Jeff Meldrum
When I was very small, I insisted that my mother read me a series of articles in the Minneapolis Star about the Abominable Snowman. For weeks afterwards whenever I looked out the window at night, I imagined the yeti looking back in at me. Nevertheless, I was hooked. I grew up reading about strange creatures in Frank Edwards‘ books, and figured that if, as I read in the pulp pages of “Science Digest“, coelacanth could survive, why couldn’t an ape man be hiding in the remote corners of the world? Earth has few, if any, remote corners any more, but I have a Bigfoot action figure on my desk and while I’m not - quite - a believer, I’m not a scoffer. Call me a want-to-believer.
Jeff Meldrum, professor of anatomy at Idaho State University, doesn’t “believe” in Bigfoot either. He says that “believe” means to accept something in the absence of evidence but maintains that “…a respectable portion of the evidence that I have examined suggests, in an independent yet highly correlated manner, the existence of an unrecognized ape, known as sasquatch.”

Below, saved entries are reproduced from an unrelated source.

Lemma patchQueryComment_tables (s : QueryHistoryService) (user : SignedInUser)
    (UID : string) (cmd : PatchQueryCommentInQueryHistoryCommand) (w : World) :
  db (snd (patchQueryComment s user UID cmd w)) = db w
  \/ exists q,
       In q (query_history (db w))
       /\ db (snd (patchQueryComment s user UID cmd w))
          = {| query_history :=
                 map (fun r =>
                        if QueryHistory.ID r =? QueryHistory.ID q
                        then update_row
                               (QueryHistory.with_Comment (Comment cmd) q) r
                        else r) (query_history (db w));
               query_history_star := query_history_star (db w) |}.
Proof.
  unfold patchQueryComment. open_session. unfold statement.
  destruct (fault_schedule (store s) (clock w)); simpl; [now left|].
  destruct (find _ (query_history (db w))) as [q|] eqn:Hf; simpl; [|now left].
  destruct (fault_schedule (store s) (S (clock w))); simpl; [now left|].
  destruct (fault_schedule (store s) (S (S (clock w)))); simpl; [now left|].
  right. exists q. split; [|reflexivity]. apply find_some in Hf. tauto.
Qed.

Lemma createQuery_tables (s : QueryHistoryService) (user : SignedInUser)
    (cmd : CreateQueryInQueryHistoryCommand) (uid : string) (now : Z) (w : World) :
  db (snd (createQuery s user cmd uid now w)) = db w
  \/ db (snd (createQuery s user cmd uid now w))
     = {| query_history :=
            query_history (db w)
            ++ [QueryHistory.mk (next_query_id (query_history (db w))) uid
                  (OrgId user) (DatasourceUID cmd) (UserId user) now ""
                  (Queries cmd)];
          query_history_star := query_history_star (db w) |}.
Proof.
  unfold createQuery, Insert_query. open_session. unfold statement.
  destruct (fault_schedule (store s) (clock w)); simpl; [left; now destruct (db w)|].
  destruct (existsb _ _); simpl; [left; now destruct (db w) | now right].
Qed.

Lemma NoDup_map_filter {Row Key} (key : Row -> Key) (keep : Row -> bool)
    (rows : list Row) (Hnd : NoDup (map key rows)) :
  NoDup (map key (filter keep rows)).
Proof.
  revert Hnd. induction rows as [|r rows IH]; simpl; intros H; [constructor|].
  inversion H as [|x l' Hnotin Hnd]; subst.
  destruct (keep r); simpl; [|now apply IH].
  constructor; [|now apply IH].
  intros Hin. apply Hnotin. apply in_map_iff in Hin.
  destruct Hin as [y [Hy Hin]]. apply filter_In in Hin.
  apply in_map_iff. exists y. tauto.
Qed.

Lemma NoDup_map_snoc {A B} (f : A -> B) (l : list A) (x : A) :
  NoDup (map f l) -> ~ In (f x) (map f l) -> NoDup (map f (l ++ [x])).
Proof.
  intros Hnd Hx. rewrite map_app. simpl.
  apply NoDup_app; [exact Hnd | repeat constructor; auto |].
  intros y Hy [<-|[]]. contradiction.
Qed.

Lemma star_key_absent (usr : Z) (uid : string) (id : Z)
    (stars : list QueryHistoryStar.t) :
  existsb (star_of usr uid) stars = false ->
  ~ In (star_key (QueryHistoryStar.mk id uid usr)) (map star_key stars).
Proof.
  intros E Hin. apply in_map_iff in Hin. destruct Hin as [st [Hk Hst]].
  unfold star_key in Hk. simpl in Hk. inversion Hk as [[Hu Hq]].
  assert (Hs : star_of usr uid st = true).
  { unfold star_of. rewrite Hu, Hq. now rewrite Z.eqb_refl, String.eqb_refl. }
  assert (Hex : existsb (star_of usr uid) stars = true)
    by (apply existsb_exists; exists st; auto).
  congruence.
Qed.

(** ** Invariants *)

(** X21. At most one star row per (user, query): whatever the store does,
    every operation of the service keeps the star table free of duplicate
    (user, query) pairs. *)
Theorem stars_unique_kept (s : QueryHistoryService) (user : SignedInUser)
    (UID : string) (cmd : PatchQueryCommentInQueryHistoryCommand)
    (ccmd : CreateQueryInQueryHistoryCommand) (now : Z)
    (query : SearchInQueryHistoryQuery) (w : World) :
  stars_unique (db w) ->
  stars_unique (db (snd (starQuery s user UID w)))
  /\ stars_unique (db (snd (unstarQuery s user UID w)))
  /\ stars_unique (db (snd (deleteQuery s user UID w)))
  /\ stars_unique (db (snd (patchQueryComment s user UID cmd w)))
  /\ stars_unique (db (snd (createQuery s user ccmd UID now w)))
  /\ stars_unique (db (snd (searchQueries s user query w))).
Proof.
  unfold stars_unique. intros H. repeat split.
  - destruct (starQuery_tables s user UID w) as [-> | [E [_ ->]]]; [exact H|].
    simpl. apply NoDup_map_snoc; [exact H|]. now apply star_key_absent.
  - destruct (unstarQuery_tables s user UID w) as [-> | ->]; [exact H|].
    simpl. now apply NoDup_map_filter.
  - destruct (deleteQuery_tables s user UID w) as [-> | ->]; [exact H|].
    simpl. destruct (fault_schedule (store s) (clock w)); [exact H|].
    now apply NoDup_map_filter.
  - destruct (patchQueryComment_tables s user UID cmd w) as [-> | [q [_ ->]]];
      exact H.
  - destruct (createQuery_tables s user ccmd UID now w) as [-> | ->]; exact H.
  - destruct (DatasourceUIDs query) as [|u us] eqn:E.
    + unfold searchQueries. rewrite E. exact H.
    + assert (Hds : DatasourceUIDs query <> []) by (rewrite E; discriminate).
      destruct (fault_schedule (store s) (clock w)) as [f|] eqn:H0.
      * rewrite (searchQueries_fault _ _ _ _ f Hds H0). exact H.
      * rewrite (searchQueries_run _ _ _ _ Hds H0). exact H.
Qed.

Lemma stars_unique_kept_witness :
  stars_unique (db (snd (starQuery (service no_faults) alice "q2" (world_of db2))))
  /\ stars_unique (db (snd (deleteQuery (service no_faults) alice "q1"
                              (world_of db2)))).
Proof.
  assert (H : stars_unique (db (world_of db2))).
  { unfold stars_unique. simpl. repeat constructor; simpl; intuition discriminate. }
  split.
  - apply (stars_unique_kept (service no_faults) alice "q2" {| Comment := "" |}
             create_cmd 0 (search_q [] false "" 0 0) (world_of db2) H).
  - apply (stars_unique_kept (service no_faults) alice "q1" {| Comment := "" |}
             create_cmd 0 (search_q [] false "" 0 0) (world_of db2) H).
Defined.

Meldrum’s book is convincing. He makes a good case that the observed behavior, calls, footprints, film (including the famous Paterson-Gimlin film), and body prints are consistent with those that might be produced by a large forest-dwelling ape such as the extinct Gigantopithecus.
Since Meldrum’s specialty is primate locomotion, his chapters on sasquatch footprints are especially detailed. He explains that the size and shape of the footprints, the evident flexing, and the imprints of skin ridges in some of the best prints are all exactly what he would expect to see in the trackways of a giant ape.
My only complaint is that Meldrum doesn’t usually give precise details of sasquatch sightings. This isn’t a fatal flaw, since the book deals almost entirely with physical evidence and he doesn’t base he case on anecdote, but it’s a flaw nevertheless.